Stored items:
--
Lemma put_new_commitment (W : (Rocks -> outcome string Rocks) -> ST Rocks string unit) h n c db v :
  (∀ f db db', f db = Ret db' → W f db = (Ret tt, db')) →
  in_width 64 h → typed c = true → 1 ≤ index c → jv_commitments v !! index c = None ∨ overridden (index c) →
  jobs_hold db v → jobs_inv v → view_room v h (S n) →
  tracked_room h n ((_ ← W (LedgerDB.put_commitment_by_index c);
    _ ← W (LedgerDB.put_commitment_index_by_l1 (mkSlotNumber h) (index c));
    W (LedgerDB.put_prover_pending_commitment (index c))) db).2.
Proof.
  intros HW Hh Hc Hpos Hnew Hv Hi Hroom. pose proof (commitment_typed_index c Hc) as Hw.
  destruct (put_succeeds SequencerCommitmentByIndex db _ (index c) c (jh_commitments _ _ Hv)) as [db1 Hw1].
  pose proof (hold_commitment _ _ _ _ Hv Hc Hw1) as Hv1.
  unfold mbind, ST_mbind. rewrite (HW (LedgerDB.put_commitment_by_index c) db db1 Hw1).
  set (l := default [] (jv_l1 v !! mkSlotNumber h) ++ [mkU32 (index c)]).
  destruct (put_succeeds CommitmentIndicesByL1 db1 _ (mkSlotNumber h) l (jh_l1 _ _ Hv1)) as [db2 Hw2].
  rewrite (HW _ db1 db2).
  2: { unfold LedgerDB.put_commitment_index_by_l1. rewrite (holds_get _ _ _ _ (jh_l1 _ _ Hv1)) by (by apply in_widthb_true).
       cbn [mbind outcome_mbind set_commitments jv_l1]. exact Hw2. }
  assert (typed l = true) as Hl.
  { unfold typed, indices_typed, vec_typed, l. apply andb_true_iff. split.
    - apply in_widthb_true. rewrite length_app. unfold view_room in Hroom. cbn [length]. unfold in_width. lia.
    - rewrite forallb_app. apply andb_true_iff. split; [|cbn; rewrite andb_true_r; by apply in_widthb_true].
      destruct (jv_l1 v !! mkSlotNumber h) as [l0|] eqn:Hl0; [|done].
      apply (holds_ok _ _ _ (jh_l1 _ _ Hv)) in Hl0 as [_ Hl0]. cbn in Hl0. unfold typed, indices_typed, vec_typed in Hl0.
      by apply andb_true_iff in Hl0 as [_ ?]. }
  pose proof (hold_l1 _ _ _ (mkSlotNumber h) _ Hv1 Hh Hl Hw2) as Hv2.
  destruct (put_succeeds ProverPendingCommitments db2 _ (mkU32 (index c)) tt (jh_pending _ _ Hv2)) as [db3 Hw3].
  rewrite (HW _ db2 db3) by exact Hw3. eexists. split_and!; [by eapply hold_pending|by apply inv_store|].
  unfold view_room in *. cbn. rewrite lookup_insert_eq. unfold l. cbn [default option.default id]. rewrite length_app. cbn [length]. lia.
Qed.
--
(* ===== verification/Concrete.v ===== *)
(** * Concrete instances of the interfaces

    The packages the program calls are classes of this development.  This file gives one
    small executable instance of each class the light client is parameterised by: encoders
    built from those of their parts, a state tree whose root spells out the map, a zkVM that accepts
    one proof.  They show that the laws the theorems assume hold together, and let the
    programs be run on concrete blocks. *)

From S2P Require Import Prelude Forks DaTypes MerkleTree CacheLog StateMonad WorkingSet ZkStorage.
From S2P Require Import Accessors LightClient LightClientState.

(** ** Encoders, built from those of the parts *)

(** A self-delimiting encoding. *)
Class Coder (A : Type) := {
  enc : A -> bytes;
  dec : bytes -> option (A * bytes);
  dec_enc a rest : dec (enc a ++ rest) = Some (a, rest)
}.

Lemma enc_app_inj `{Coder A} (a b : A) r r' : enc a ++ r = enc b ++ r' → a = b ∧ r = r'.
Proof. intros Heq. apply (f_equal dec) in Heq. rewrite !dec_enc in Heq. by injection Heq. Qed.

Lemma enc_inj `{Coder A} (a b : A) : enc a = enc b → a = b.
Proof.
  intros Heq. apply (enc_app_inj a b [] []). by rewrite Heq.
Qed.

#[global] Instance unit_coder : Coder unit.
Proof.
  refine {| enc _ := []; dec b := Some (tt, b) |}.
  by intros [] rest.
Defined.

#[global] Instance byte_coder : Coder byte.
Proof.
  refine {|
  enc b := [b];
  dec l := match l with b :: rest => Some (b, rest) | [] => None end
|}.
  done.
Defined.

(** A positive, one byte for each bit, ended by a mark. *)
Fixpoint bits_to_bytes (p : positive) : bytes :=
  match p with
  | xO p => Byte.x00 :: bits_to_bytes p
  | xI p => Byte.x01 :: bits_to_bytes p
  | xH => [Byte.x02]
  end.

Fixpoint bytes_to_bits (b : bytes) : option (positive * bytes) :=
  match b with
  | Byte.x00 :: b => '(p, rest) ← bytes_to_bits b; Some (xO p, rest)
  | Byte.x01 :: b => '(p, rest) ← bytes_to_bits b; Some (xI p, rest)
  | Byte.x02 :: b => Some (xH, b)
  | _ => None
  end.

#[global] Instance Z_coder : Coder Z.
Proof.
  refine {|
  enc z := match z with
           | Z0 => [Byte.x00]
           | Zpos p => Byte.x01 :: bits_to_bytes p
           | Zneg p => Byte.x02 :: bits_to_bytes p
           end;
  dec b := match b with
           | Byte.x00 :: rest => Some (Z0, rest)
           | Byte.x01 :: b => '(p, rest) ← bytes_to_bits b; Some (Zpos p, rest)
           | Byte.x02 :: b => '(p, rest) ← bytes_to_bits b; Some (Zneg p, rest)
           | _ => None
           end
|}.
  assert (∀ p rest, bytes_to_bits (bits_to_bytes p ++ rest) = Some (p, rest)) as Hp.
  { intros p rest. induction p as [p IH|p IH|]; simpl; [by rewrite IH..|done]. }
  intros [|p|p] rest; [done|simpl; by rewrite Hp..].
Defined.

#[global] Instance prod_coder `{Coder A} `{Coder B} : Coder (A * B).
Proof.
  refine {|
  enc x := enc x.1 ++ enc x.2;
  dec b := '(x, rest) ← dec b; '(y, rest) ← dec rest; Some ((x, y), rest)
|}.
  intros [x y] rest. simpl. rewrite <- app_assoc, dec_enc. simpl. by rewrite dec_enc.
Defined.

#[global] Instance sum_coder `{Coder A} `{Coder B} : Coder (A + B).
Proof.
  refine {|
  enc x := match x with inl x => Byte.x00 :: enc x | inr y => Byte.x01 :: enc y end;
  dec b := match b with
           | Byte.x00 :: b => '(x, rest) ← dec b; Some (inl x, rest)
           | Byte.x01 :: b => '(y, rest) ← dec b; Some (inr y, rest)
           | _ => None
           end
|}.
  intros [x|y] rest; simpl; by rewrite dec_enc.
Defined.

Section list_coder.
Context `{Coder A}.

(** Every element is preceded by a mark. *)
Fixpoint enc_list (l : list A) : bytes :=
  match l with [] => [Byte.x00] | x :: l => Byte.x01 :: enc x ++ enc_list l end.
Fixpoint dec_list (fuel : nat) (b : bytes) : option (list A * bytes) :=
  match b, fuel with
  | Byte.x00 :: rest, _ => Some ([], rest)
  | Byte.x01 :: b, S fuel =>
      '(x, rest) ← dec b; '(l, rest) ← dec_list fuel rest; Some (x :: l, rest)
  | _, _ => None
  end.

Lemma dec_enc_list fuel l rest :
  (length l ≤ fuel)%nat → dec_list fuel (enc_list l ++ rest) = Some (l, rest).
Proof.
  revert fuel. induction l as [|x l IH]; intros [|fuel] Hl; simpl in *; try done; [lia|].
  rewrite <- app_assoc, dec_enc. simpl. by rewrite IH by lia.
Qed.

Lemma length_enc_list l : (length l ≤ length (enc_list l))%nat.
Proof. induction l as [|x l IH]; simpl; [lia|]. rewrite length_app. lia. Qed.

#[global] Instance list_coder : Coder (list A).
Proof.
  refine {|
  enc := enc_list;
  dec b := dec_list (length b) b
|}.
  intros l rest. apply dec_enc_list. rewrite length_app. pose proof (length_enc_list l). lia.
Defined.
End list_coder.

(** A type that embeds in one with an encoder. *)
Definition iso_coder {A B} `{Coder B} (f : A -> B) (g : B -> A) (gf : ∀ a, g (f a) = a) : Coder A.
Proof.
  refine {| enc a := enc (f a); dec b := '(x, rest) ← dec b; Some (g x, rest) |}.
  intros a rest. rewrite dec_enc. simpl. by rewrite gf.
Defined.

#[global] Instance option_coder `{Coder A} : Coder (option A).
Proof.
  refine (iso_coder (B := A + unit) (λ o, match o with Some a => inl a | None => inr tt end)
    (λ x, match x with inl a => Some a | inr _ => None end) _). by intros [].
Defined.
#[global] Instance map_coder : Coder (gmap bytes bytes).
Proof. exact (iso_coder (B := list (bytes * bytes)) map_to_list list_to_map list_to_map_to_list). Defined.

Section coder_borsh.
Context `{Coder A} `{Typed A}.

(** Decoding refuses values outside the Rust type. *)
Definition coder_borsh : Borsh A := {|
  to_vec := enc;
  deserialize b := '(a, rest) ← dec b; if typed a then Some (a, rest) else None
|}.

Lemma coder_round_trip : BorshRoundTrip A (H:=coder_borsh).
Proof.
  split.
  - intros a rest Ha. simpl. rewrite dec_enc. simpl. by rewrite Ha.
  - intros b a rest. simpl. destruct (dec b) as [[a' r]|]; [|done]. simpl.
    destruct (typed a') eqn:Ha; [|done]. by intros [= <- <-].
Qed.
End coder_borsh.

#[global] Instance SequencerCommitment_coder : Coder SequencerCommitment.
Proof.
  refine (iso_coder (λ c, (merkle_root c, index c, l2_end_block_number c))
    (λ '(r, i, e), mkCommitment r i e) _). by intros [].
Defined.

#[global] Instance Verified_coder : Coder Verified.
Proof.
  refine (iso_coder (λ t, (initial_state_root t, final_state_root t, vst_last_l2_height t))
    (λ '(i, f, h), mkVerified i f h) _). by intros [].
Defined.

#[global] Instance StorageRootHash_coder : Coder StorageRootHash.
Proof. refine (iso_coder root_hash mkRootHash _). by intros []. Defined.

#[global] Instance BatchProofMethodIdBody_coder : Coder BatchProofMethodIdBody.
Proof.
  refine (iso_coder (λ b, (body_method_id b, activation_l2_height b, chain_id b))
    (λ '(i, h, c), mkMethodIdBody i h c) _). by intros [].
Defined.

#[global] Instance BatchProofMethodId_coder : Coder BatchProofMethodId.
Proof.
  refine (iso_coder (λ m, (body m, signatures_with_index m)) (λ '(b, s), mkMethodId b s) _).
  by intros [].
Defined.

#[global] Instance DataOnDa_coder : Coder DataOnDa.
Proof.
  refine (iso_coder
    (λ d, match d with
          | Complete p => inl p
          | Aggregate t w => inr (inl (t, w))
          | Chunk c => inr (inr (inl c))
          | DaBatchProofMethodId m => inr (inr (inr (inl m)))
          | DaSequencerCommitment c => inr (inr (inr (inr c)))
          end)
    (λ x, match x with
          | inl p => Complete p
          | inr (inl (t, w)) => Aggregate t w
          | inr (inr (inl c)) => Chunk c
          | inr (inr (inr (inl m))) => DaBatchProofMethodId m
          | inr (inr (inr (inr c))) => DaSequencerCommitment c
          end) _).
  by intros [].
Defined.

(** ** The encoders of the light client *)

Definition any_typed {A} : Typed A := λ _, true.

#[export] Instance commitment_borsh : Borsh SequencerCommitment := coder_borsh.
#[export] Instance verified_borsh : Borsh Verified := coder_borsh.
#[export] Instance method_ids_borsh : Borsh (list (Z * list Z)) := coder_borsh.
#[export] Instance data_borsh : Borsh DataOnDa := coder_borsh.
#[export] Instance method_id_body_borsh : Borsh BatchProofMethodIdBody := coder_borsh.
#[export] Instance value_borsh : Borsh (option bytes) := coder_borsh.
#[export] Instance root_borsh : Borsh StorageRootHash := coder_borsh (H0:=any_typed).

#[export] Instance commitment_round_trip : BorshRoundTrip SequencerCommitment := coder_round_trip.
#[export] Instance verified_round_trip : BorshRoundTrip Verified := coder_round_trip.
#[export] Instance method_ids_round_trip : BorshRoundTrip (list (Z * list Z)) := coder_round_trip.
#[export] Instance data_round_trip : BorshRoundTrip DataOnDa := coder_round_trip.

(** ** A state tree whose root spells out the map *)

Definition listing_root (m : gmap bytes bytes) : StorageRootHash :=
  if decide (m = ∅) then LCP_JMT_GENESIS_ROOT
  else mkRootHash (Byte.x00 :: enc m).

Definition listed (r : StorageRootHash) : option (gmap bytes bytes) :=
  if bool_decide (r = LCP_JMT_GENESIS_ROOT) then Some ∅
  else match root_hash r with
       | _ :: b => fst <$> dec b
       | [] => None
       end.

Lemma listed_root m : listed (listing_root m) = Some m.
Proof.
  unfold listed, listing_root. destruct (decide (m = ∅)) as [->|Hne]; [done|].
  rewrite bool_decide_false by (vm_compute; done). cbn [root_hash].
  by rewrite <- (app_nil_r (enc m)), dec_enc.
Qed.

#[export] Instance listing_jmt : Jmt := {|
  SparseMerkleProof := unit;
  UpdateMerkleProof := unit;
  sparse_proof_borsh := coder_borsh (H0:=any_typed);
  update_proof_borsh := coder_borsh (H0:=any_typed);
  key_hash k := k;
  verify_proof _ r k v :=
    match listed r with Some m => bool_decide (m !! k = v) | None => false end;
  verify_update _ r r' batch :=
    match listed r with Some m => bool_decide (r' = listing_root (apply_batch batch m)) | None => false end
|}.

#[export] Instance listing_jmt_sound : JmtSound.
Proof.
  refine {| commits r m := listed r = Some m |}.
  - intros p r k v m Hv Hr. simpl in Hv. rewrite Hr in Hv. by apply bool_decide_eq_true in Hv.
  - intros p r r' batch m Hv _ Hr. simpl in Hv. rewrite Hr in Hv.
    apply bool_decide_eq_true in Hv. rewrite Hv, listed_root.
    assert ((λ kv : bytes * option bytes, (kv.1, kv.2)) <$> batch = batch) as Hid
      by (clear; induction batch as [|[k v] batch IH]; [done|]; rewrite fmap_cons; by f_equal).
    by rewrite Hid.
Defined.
--
- _The task_:
Copy the lines of the data above exactly as written, beginning with the line containing "Lemma put_new_commitment (W" and ending with the line containing "unfold mbind, ST_mbind.", and leave out all other lines.

- _Result of this task_:
Lemma put_new_commitment (W : (Rocks -> outcome string Rocks) -> ST Rocks string unit) h n c db v :
  (∀ f db db', f db = Ret db' → W f db = (Ret tt, db')) →
  in_width 64 h → typed c = true → 1 ≤ index c → jv_commitments v !! index c = None ∨ overridden (index c) →
  jobs_hold db v → jobs_inv v → view_room v h (S n) →
  tracked_room h n ((_ ← W (LedgerDB.put_commitment_by_index c);
    _ ← W (LedgerDB.put_commitment_index_by_l1 (mkSlotNumber h) (index c));
    W (LedgerDB.put_prover_pending_commitment (index c))) db).2.
Proof.
  intros HW Hh Hc Hpos Hnew Hv Hi Hroom. pose proof (commitment_typed_index c Hc) as Hw.
  destruct (put_succeeds SequencerCommitmentByIndex db _ (index c) c (jh_commitments _ _ Hv)) as [db1 Hw1].
  pose proof (hold_commitment _ _ _ _ Hv Hc Hw1) as Hv1.
  unfold mbind, ST_mbind. rewrite (HW (LedgerDB.put_commitment_by_index c) db db1 Hw1).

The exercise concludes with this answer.